Restate word for word the lines of the entries below, starting with the line that holds "End Reading." and ending with the line that holds "step_save_scan fails newID", and no others.

▸ **Source records**:
============
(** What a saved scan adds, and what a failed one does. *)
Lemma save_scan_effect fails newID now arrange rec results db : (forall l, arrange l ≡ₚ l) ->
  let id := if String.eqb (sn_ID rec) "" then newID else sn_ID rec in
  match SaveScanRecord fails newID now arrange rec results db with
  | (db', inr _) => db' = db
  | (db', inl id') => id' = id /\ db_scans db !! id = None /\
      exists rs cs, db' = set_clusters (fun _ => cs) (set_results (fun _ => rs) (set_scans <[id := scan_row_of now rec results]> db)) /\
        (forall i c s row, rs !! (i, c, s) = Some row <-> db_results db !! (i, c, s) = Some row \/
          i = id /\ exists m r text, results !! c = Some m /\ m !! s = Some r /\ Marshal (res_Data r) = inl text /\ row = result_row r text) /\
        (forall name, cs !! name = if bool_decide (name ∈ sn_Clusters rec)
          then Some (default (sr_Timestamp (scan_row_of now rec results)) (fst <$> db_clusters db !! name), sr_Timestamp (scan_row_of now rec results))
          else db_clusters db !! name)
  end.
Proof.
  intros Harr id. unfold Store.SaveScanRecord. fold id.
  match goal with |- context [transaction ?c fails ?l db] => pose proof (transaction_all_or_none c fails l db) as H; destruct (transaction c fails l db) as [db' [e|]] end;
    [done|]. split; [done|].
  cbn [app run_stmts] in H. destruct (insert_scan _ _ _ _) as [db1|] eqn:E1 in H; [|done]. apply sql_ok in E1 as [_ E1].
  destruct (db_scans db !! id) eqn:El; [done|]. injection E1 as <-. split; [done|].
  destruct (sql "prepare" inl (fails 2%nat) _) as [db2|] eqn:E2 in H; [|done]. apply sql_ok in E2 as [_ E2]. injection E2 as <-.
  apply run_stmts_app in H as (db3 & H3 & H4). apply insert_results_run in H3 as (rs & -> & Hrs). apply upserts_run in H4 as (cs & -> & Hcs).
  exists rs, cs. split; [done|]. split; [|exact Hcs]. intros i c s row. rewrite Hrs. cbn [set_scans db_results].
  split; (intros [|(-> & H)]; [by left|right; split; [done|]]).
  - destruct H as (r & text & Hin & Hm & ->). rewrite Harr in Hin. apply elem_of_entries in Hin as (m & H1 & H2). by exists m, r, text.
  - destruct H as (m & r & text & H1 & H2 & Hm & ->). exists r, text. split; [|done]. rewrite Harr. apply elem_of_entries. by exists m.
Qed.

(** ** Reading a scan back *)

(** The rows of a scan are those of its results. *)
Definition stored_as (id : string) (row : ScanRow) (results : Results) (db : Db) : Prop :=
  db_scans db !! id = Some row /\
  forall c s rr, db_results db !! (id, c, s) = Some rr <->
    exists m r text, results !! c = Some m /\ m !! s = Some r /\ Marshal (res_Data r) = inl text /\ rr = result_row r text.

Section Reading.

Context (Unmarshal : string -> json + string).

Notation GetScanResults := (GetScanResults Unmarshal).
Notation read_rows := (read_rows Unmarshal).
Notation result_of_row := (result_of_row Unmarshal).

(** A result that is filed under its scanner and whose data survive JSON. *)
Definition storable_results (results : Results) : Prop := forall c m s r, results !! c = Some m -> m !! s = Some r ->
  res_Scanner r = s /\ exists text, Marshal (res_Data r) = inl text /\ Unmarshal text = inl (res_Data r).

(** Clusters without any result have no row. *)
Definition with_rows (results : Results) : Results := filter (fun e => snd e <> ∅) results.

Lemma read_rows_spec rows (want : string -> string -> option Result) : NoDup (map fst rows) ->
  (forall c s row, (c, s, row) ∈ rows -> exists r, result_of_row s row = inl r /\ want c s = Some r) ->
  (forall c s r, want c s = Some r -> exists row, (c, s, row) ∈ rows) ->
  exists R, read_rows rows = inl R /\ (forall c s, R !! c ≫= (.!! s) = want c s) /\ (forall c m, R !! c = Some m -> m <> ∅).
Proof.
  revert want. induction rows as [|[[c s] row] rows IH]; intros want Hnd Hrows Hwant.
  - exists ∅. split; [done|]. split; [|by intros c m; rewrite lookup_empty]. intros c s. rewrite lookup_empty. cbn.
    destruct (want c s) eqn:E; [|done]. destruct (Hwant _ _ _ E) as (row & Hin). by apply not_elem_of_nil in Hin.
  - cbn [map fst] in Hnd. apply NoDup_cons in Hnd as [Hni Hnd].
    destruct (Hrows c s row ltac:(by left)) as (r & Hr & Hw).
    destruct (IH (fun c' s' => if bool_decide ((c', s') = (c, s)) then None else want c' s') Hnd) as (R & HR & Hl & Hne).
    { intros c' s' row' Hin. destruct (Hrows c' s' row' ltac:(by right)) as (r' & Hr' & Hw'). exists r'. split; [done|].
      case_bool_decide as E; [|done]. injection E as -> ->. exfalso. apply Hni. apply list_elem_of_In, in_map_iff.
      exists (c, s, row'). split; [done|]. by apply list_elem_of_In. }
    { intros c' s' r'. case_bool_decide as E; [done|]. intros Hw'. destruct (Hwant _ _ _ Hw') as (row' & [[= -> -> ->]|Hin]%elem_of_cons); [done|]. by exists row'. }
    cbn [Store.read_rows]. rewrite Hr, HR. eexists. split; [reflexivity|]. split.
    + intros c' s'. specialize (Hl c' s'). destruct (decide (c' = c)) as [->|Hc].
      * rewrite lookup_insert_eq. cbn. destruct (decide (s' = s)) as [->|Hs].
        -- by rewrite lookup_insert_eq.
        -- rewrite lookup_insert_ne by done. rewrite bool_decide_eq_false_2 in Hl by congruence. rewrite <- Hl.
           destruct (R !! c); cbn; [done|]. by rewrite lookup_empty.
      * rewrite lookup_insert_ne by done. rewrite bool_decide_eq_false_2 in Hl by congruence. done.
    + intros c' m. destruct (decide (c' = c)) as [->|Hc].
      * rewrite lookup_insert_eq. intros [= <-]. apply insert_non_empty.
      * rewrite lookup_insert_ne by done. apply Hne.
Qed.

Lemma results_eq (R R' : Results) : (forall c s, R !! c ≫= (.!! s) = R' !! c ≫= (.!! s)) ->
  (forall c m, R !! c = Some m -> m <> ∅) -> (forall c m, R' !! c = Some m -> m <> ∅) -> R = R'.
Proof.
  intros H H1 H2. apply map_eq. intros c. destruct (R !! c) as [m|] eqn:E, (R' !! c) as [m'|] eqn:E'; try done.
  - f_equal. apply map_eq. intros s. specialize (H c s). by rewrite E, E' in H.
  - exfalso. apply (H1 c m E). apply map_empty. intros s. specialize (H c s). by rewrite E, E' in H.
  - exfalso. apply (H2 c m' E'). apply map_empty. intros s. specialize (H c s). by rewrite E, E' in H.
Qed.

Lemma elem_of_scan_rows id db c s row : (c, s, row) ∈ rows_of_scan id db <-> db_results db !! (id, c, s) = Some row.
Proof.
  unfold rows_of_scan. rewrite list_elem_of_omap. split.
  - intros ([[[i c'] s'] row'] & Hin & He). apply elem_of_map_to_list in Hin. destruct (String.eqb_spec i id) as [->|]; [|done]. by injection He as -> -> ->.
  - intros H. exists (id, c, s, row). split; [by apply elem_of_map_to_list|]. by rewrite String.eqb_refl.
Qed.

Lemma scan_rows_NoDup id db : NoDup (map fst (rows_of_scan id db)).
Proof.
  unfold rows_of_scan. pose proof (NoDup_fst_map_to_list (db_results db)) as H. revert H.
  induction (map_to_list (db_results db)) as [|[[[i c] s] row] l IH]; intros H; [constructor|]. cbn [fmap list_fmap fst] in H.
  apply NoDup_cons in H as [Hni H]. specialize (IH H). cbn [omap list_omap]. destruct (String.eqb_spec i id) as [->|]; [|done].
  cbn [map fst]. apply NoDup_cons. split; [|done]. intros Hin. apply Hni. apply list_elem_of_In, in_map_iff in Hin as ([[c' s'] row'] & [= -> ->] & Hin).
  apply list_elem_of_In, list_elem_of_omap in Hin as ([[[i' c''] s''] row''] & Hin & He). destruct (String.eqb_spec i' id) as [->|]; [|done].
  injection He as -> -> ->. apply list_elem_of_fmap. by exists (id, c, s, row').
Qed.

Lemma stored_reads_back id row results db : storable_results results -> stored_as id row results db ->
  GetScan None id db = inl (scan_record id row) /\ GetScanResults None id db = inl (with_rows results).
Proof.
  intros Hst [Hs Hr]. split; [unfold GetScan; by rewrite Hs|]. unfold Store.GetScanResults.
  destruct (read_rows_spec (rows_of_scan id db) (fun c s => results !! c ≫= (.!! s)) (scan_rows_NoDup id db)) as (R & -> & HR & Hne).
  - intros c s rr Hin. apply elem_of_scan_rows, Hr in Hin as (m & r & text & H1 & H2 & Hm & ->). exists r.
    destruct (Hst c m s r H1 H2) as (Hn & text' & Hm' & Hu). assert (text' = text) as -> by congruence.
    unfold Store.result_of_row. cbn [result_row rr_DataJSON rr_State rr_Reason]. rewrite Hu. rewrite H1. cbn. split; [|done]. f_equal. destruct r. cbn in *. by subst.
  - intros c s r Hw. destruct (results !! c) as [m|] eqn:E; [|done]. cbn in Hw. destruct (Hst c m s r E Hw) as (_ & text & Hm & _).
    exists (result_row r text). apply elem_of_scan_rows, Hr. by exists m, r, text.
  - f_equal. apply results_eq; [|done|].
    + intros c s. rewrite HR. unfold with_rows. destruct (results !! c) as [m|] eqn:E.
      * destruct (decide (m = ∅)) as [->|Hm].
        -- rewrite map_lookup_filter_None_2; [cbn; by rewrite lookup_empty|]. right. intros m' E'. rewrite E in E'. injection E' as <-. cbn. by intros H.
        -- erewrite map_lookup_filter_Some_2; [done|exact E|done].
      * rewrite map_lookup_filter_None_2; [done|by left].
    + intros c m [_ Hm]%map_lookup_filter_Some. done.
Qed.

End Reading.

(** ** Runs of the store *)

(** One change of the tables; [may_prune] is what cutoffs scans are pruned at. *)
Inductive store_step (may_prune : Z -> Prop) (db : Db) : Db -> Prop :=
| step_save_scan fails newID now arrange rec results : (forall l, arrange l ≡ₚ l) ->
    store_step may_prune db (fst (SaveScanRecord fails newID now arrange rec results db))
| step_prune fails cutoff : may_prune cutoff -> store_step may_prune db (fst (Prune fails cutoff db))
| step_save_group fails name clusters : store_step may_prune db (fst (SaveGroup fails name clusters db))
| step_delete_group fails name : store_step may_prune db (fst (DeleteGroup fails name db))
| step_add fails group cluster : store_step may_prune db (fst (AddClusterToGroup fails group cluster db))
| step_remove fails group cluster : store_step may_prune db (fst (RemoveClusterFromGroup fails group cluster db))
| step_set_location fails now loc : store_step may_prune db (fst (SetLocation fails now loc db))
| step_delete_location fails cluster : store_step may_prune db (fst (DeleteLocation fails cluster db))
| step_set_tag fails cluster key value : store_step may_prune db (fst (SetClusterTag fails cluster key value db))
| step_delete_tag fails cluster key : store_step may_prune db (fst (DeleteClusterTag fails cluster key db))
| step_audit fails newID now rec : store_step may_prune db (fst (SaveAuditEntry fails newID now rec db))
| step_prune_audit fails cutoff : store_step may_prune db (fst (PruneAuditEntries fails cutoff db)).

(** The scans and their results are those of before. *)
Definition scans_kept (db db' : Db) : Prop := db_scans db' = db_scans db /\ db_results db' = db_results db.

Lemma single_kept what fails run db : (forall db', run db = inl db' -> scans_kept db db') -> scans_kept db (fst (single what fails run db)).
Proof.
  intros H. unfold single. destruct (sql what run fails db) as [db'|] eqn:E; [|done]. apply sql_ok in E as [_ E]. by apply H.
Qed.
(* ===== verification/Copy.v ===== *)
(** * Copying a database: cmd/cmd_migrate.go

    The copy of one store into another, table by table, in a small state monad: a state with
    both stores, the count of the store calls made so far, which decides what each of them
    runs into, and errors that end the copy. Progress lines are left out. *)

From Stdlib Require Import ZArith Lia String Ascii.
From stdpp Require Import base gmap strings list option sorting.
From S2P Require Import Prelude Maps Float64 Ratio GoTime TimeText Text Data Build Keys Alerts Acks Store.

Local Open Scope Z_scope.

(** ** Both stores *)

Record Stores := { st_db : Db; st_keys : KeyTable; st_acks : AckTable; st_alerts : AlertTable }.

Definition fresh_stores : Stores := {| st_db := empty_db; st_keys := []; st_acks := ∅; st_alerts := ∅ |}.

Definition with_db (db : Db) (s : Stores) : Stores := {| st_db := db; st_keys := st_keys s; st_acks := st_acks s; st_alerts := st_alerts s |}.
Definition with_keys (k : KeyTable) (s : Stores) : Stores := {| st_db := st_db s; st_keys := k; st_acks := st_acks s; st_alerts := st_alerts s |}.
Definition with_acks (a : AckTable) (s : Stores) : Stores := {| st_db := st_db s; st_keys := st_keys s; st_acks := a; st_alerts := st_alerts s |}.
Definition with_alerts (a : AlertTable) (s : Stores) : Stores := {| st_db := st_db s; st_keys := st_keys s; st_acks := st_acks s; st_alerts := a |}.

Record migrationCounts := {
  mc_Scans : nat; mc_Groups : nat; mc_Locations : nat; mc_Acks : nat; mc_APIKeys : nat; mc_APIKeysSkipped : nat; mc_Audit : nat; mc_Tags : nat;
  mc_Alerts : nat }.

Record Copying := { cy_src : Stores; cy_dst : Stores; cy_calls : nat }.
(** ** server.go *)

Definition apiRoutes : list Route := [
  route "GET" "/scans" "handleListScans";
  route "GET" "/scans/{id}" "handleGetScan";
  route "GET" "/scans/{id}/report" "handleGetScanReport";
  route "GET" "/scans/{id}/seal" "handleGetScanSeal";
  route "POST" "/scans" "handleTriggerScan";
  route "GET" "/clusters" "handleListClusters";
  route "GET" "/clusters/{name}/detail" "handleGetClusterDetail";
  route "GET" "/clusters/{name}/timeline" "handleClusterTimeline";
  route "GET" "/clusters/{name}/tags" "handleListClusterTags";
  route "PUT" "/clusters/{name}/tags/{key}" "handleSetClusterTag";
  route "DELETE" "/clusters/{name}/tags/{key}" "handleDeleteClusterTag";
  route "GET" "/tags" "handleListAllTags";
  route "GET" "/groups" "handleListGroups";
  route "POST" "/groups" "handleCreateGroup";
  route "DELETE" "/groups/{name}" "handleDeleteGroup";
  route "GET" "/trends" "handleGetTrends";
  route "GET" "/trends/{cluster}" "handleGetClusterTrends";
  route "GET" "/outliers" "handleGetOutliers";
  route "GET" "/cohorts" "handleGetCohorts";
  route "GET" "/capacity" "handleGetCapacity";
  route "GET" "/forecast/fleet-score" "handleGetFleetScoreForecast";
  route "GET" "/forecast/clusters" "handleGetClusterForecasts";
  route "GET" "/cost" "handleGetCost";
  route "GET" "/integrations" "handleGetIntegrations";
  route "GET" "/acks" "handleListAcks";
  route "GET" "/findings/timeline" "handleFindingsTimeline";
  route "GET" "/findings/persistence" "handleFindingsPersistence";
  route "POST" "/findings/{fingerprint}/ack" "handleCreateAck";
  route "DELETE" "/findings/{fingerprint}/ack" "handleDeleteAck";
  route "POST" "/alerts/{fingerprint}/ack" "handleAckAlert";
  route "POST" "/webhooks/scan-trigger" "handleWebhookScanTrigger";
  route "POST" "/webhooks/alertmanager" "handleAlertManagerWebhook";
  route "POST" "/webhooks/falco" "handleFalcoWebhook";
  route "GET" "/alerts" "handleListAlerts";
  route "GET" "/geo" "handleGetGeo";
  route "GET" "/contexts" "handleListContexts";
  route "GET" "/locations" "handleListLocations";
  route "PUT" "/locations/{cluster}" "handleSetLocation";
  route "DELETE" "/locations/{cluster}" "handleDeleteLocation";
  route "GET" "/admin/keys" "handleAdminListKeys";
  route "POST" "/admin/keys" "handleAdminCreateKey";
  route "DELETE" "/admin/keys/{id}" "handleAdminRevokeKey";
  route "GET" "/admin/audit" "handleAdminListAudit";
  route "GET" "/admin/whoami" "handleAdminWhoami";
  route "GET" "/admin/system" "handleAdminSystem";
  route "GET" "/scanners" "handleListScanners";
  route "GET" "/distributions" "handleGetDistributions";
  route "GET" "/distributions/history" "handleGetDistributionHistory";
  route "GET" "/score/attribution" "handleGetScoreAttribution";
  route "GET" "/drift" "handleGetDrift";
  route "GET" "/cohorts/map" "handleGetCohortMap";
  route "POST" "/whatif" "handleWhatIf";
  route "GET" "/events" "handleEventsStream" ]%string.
============
▸ **Your solution**:
End Reading.

(** ** Runs of the store *)

(** One change of the tables; [may_prune] is what cutoffs scans are pruned at. *)
Inductive store_step (may_prune : Z -> Prop) (db : Db) : Db -> Prop :=
| step_save_scan fails newID now arrange rec results : (forall l, arrange l ≡ₚ l) ->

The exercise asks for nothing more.